En Amérique du Nord, c’est ici au Québec seul, et pas ailleurs, que l’intimidation et le harcèlement psychologique ont failli être réduits à rien par des articles dans la Loi sur les normes du travail: les articles 81.18 à 81.20 et 123.6 à 123.16 disent depuis juin 2004 que nous devons tous, employeurs et employés, faire cesser cela. Pourquoi la province de Québec et ses élus n’ont-ils pas jugé nécessaire de condamner ces gestes et paroles de haine sur nos chantiers et lieux de travail? Les droits de l’Homme n’existent-ils pas depuis bien plus longtemps?
Dans ma région mauricienne, j’ai été témoin, jusqu’à tout récemment encore, d’intimidations et de violences morales qui pouvaient tourner facilement au drame, n’eût été… N’eût été quoi au juste?

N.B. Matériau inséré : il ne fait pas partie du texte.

(** * kernel_gate: reconciliation of ISIS records with the SciELO Kernel

    A shallow embedding of [airflow/dags/kernel_gate.py] and the properties
    of its identifier derivation, issue mapping, create-or-update protocol
    and journal/issue membership linker.

    Python values are embedded as a small JSON-like datatype, dictionaries
    as insertion-ordered association lists, exceptions as an error monad,
    and the HTTP traffic as explicit state passing over a world that holds
    the registry state, the requests sent so far and the log.

    A string stands for a [str] of ASCII characters.  Where the code's
    behaviour depends on what a character is ([isdigit], [int], [upper]),
    the definitions follow Python on ASCII text only, and the statements
    that depend on them carry the hypothesis that the text is ASCII
    ([PyStr.is_ascii]): on other text Python differs, e.g. on the
    superscript two (U+00B2) [isdigit] holds while [int] raises. *)

From Stdlib Require Import String Ascii List ZArith NArith Bool Lia.
From Stdlib Require Import DecimalString DecimalN DecimalFacts.
Import ListNotations.
Local Open Scope string_scope.
Local Open Scope Z_scope.

Set Implicit Arguments.
Set Warnings "-register-all".


(* ================================================================== *)
(** * Python exceptions and results *)

Inductive exn : Type :=
| ValueError
| TypeError
| KeyError
| AttributeError
| AirflowException
| ConnectionError
| OverflowError.

Inductive result (A : Type) : Type :=
| Returned (a : A)
| Raised (e : exn).
Arguments Returned {A} a.
Arguments Raised {A} e.

Definition rbind {A B} (c : result A) (k : A -> result B) : result B :=
  match c with
  | Returned a => k a
  | Raised e => Raised e
  end.

(** Monadic left fold: a [for] loop whose body may raise. *)
Fixpoint rfold {A B} (f : A -> B -> result A) (a : A) (l : list B) : result A :=
  match l with
  | [] => Returned a
  | x :: r => rbind (f a x) (fun a' => rfold f a' r)
  end.
(** X12. Every subscription in the id index gets the events it subscribed
    to: on a bus grown from a fresh one by any history, when the handlers
    visited for an event return, a subscription of the id index whose
    channel list names the event's channel or ["*"] is among the listeners
    visited, and its handler is run on that event, on the state the
    handlers before it left, the handlers after it going on from the state
    it leaves. *)
Theorem subscribers_receive_event (fid : Z) ops e w i cbl :
  callback_id_table (run_ops (new_event_bus fid) ops).1 !! i = Some cbl →
  get_event_id e ∈ channels cbl ∨ "*" ∈ channels cbl →
  Forall (returns_on e) (matching (run_ops (new_event_bus fid) ops).1 e) →
  (cbl, e) ∈ (dispatch_event (run_ops (new_event_bus fid) ops).1 e w).1 ∧
  ∃ pre post,
    matching (run_ops (new_event_bus fid) ops).1 e = pre ++ cbl :: post ∧
    (dispatch_event (run_ops (new_event_bus fid) ops).1 e w).2 =
      Returned
        (run_handlers post e (world_after (cb cbl e (run_handlers pre e w)))).
Proof.
  intros [H|[Hin _]]%id_table_created Hc Hret; [by simpl in H|].
  assert (Hm : cbl ∈ matching (run_ops (new_event_bus fid) ops).1 e).
  { rewrite matching_created. apply elem_of_app.
    destruct Hc as [Hc|Hc]; [left|right]; by apply subscribers_on_intro. }
  rewrite dispatch_event_runs by done. cbn [fst snd]. split.
  - apply list_elem_of_fmap. by exists cbl.
  - apply list_elem_of_split in Hm as (pre & post & Hsplit).
    exists pre, post. split; [done|].
    rewrite Hsplit, run_handlers_app. done.
Qed.

Lemma apply_op_shutdown b (op : bus_op Payload W) :
  shutdown (apply_op b op).1 = shutdown b.
Proof.
  destruct op as [c f|cs f|i|e]; try done.
  simpl. unfold remove_listener. by destruct (callback_id_table b !! i).
Qed.

Lemma run_ops_shutdown ops : ∀ b, shutdown (run_ops b ops).1 = shutdown b.
Proof.
  induction ops as [|op ops IH]; intros b; [done|].
  by rewrite run_ops_cons, IH, apply_op_shutdown.
Qed.
Lemma isDAOWithdrawal_kind (c : Cell.t) :
  isDAOWithdrawal c = Ok (bool_decide (kind c = MaturityWithdrawal)).
Proof.
  unfold isDAOWithdrawal, kind, data_eqb. rewrite scriptEq_defaultScript. simpl.
  f_equal. repeat (case_decide || case_bool_decide); simpl; congruence.
Qed.

(** A maturity deposit's payload decodes to block number zero. *)
Lemma deposit_payload (c : Cell.t) :
  kind c = MaturityDeposit →
  Uint64LE_unpack (Cell.data c) = Ok 0%N ∧ toHexString 0 = "0x0".
Proof.
  unfold kind. repeat case_decide; try done. intros _.
  by replace (Cell.data c) with DAO_DEPOSIT_DATA.
Qed.

(** ** The header cache *)

Lemma cache_filled_refl (b : Builder.t) : cache_filled b b.
Proof. by repeat split. Qed.

Lemma cache_filled_trans (b1 b2 b3 : Builder.t) :
  cache_filled b1 b2 → cache_filled b2 b3 → cache_filled b1 b3.
Proof.
  intros (?&?&?&?&H12) (?&?&?&?&H23).
  repeat split; congruence.
Qed.

Lemma resolveHeader_filled (b b' : Builder.t) (k : option string) :
  cache_filled b b' → resolveHeader b' k = resolveHeader b k.
Proof. intros (_&_&_&_&Hr). unfold resolveHeader. by rewrite Hr. Qed.

Lemma getHeaderByNumber_run (k : option string) (b : Builder.t) :
  ∃ b', getHeaderByNumber k b = (resolveHeader b k, b') ∧ cache_filled b b'.
Proof.
  unfold getHeaderByNumber, resolveHeader, resolve.
  rewrite bind_run. unfold this.
  destruct (mjoin (Builder.blockNumber2Header b !! k)) as [h|] eqn:Hget.
  { exists b. split; [done|]. apply cache_filled_refl. }
  rewrite bind_run. unfold modify.
  exists (Builder.set_blockNumber2Header
            (<[k := rpc_getHeaderByNumber k]> (Builder.blockNumber2Header b)) b).
  split.
  { by destruct (rpc_getHeaderByNumber k). }
  repeat split; try done. intros k'. unfold resolve; simpl.
  destruct (decide (k = k')) as [<-|Hne].
  - rewrite lookup_insert_eq, Hget. simpl. by destruct (rpc_getHeaderByNumber k).
  - by rewrite lookup_insert_ne.
Qed.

N’eût été la peur (bien évidemment) de toutes ces petites mafias qui tuent sans remords celles et ceux qui ne se conforment pas à la loi du plus fort. La peur de ces petits et gros caïds du coin, en collet blanc ou en collet bleu, plein de moi et de foin, capables d’imposer la loi de la jungle, leur loi bâtarde du plus fort ou du talion.

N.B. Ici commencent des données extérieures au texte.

(** * AT24CXX EEPROM controller (at24cxx.h / at24cxx.cpp)

    A shallow embedding of the driver class [PeripheralIO::AT24CXX] and of the
    Arduino services it calls (the [TwoWire] bus object, [pinMode],
    [digitalWrite], [delay]), followed by theorems about the bus traffic the
    driver produces.

    Integers are [Z]; every store into a [uint8_t] or [uint32_t] object is
    written out as a reduction modulo 2^8 or 2^32.  The target
    has a 32-bit [int] (the catalog constants shift by 20, 28 and 30 bits, and
    the test project runs on an ESP32), so [uint16_t + uint8_t] is computed in
    [int] without wrap-around. *)

From Stdlib Require Import ZArith List Bool Lia.
Import ListNotations.
Open Scope Z_scope.

(** ** Fixed-width unsigned integers *)

Definition u8 (z : Z) : Z := z mod 2 ^ 8.
Definition u32 (z : Z) : Z := z mod 2 ^ 32.

(** ** The Arduino environment *)

Inductive pin_mode := INPUT | OUTPUT.
Inductive level := LOW | HIGH.

(** Calls the driver makes to its external collaborators, in program order. *)
Inductive event :=
| BeginTransmission (address : Z)
| WriteByte (data : Z)
| EndTransmission (sendStop : bool)
| RequestFrom (address quantity : Z)
| PinMode (pin : Z) (mode : pin_mode)
| DigitalWrite (pin : Z) (val : level)
| Delay (ms : Z).

(** The far side of a [TwoWire] object: the status [endTransmission] returns
    and the bytes a [requestFrom] puts into the receive buffer, each as a
    function of everything that happened so far. *)
Record TwoWire := {
  status : list event -> Z;
  reply : list event -> Z -> Z -> list Z
}.

(** The mutable part of the environment: the calls made so far and the
    receive buffer of the bus object. *)
Record World := {
  trace : list event;
  rx : list Z
}.

Definition emit (e : event) (w : World) : World :=
  {| trace := trace w ++ [e]; rx := rx w |}.

Module Wire.

Definition beginTransmission (address : Z) (w : World) : World :=
  emit (BeginTransmission address) w.

Definition write (data : Z) (w : World) : World :=
  emit (WriteByte data) w.

Definition endTransmission (tw : TwoWire) (sendStop : bool) (w : World)
  : Z * World :=
  let w' := emit (EndTransmission sendStop) w in
  (status tw (trace w'), w').

Definition requestFrom (tw : TwoWire) (address quantity : Z) (w : World)
  : World :=
  let w' := emit (RequestFrom address quantity) w in
  {| trace := trace w'; rx := reply tw (trace w') address quantity |}.

Definition available (w : World) : Z := Z.of_nat (length (rx w)).

Definition read (w : World) : Z * World :=
  match rx w with
  | [] => (-1, w)
  | b :: rest => (b, {| trace := trace w; rx := rest |})
  end.

End Wire.

Definition pinMode (pin : Z) (mode : pin_mode) (w : World) : World :=
  emit (PinMode pin mode) w.

Definition digitalWrite (pin : Z) (val : level) (w : World) : World :=
  emit (DigitalWrite pin val) w.

Definition delay (ms : Z) (w : World) : World :=
  emit (Delay ms) w.

(** A byte array seen through a pointer: the cell at each index. *)
Definition buffer := Z -> Z.

Definition store (vals : buffer) (i b : Z) : buffer :=
  fun k => if k =? i then b else vals k.

(** ** Chip selection and constants (at24cxx.cpp, end of file) *)

(** word size | page size | addr bytes | addr overflow bits *)
Definition chip_constant (size page bytes ov : Z) : Z :=
  u32 (Z.lor (Z.lor (Z.lor size (Z.shiftl page 20)) (Z.shiftl bytes 28))
             (Z.shiftl ov 30)).

Definition AT24C01 : Z := chip_constant 128 8 1 0.
Definition AT24C02 : Z := chip_constant 256 8 1 0.
Definition AT24C04 : Z := chip_constant 512 16 1 1.
Definition AT24C08 : Z := chip_constant 1024 16 1 2.
Definition AT24C16 : Z := chip_constant 2048 16 1 3.
Definition AT24C32 : Z := chip_constant 4096 32 2 0.
Definition AT24C64 : Z := chip_constant 8192 32 2 0.
Definition AT24C128 : Z := chip_constant 16384 64 2 0.
Definition AT24C256 : Z := chip_constant 32768 64 2 0.
Definition AT24C512 : Z := chip_constant 65536 128 2 0.

Definition catalog : list Z :=
  [AT24C01; AT24C02; AT24C04; AT24C08; AT24C16;
   AT24C32; AT24C64; AT24C128; AT24C256; AT24C512].

Definition AT24CXX_ADDR : Z := 0x50.
Definition I2C_READ_BUFFER_SIZE : Z := 32.
Definition EEPROM_WRITE_CYCLE_TIME_MS : Z := 5.

(** ** The controller object *)

Record AT24CXX := {
  _chip_addr : Z;
  _chip_size : Z;
  _page_size : Z;
  _addr_bytes : Z;
  _addr_ov_bits : Z;
  _addr_size : Z;
  _mode : Z;
  _wp_pin : Z;
  _wire : option TwoWire
}.

(** The constructor.  [_wp_pin] is a [uint8_t]: the initialiser -1 is stored
    as 255. *)
Definition AT24CXX_new : AT24CXX := {|
  _chip_addr := 0;
  _chip_size := 0;
  _page_size := 0;
  _addr_bytes := 0;
  _addr_ov_bits := 0;
  _addr_size := 0;
  _mode := 0;
  _wp_pin := u8 (-1);
  _wire := None
|}.

(** A bus that never answers; it stands for [*_wire] where [_wire] is null.
    The driver dereferences [_wire] only under [_mode], which [begin] sets
    together with [_wire]. *)
Definition null_wire : TwoWire :=
  {| status := fun _ => 4; reply := fun _ _ _ => [] |}.

Definition deref (p : option TwoWire) : TwoWire :=
  match p with
  | Some tw => tw
  | None => null_wire
  end.

(** [_wp_pin != -1]: the [uint8_t] member is promoted to [int] and compared
    with the [int] -1. *)
Definition wp_pin_set (c : AT24CXX) : bool := negb (_wp_pin c =? -1).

Ainsi va le Québec, ce peuple conquis de la Nouvelle-France qui, mené par la peur de l’autre, choisit de l’assassiner par toutes les manières possibles, de l’exclusion du groupe jusqu’à la mort brutale purement et simplement, afin d’affirmer son hégémonie. Quoi de mieux que d’écraser son prochain pour se rehausser; quand on est petit, c’est comme ça qu’on devient gros et grand.
Les peuples racistes et violents font de tristes pays où vivre; ils pleurent continuellement leurs rêves, car ceux-ci virent continuellement au cauchemar.
Les peuples racistes et violents font de tristes pays où vivre; ils pleurent continuellement leurs rêves, car ceux-ci virent continuellement au cauchemar. Il ne peut en être autrement quand on tue nos propres enfants ou qu’on refuse le dialogue.
C’est Albert Camus qui nous rappelle que «la fin ne peut jamais justifier les moyens. En l’occurrence, le bonheur ne saurait justifier tous les moyens, surtout si ces moyens impliquent le meurtre, l’exclusion radicale de l’autre. Le bonheur, comme art de vivre, est aussi un art de vivre avec les autres».
Il faut cesser de rêver. Sortons de notre sommeil et bâtissons enfin un Nouveau-Québec, sans complexes, sans mafias, sans peur. Cette construction est urgente, plus urgente que toute autre bâtisse en béton armé.
En tout respect des victimes musulmanes de l’attentat à la grande mosquée de Québec survenu le 29 janvier 2017.
Quel triste moment québécois!
NDLR. Il est également possible de lire cet article via le blogue personnel de notre collaborateur.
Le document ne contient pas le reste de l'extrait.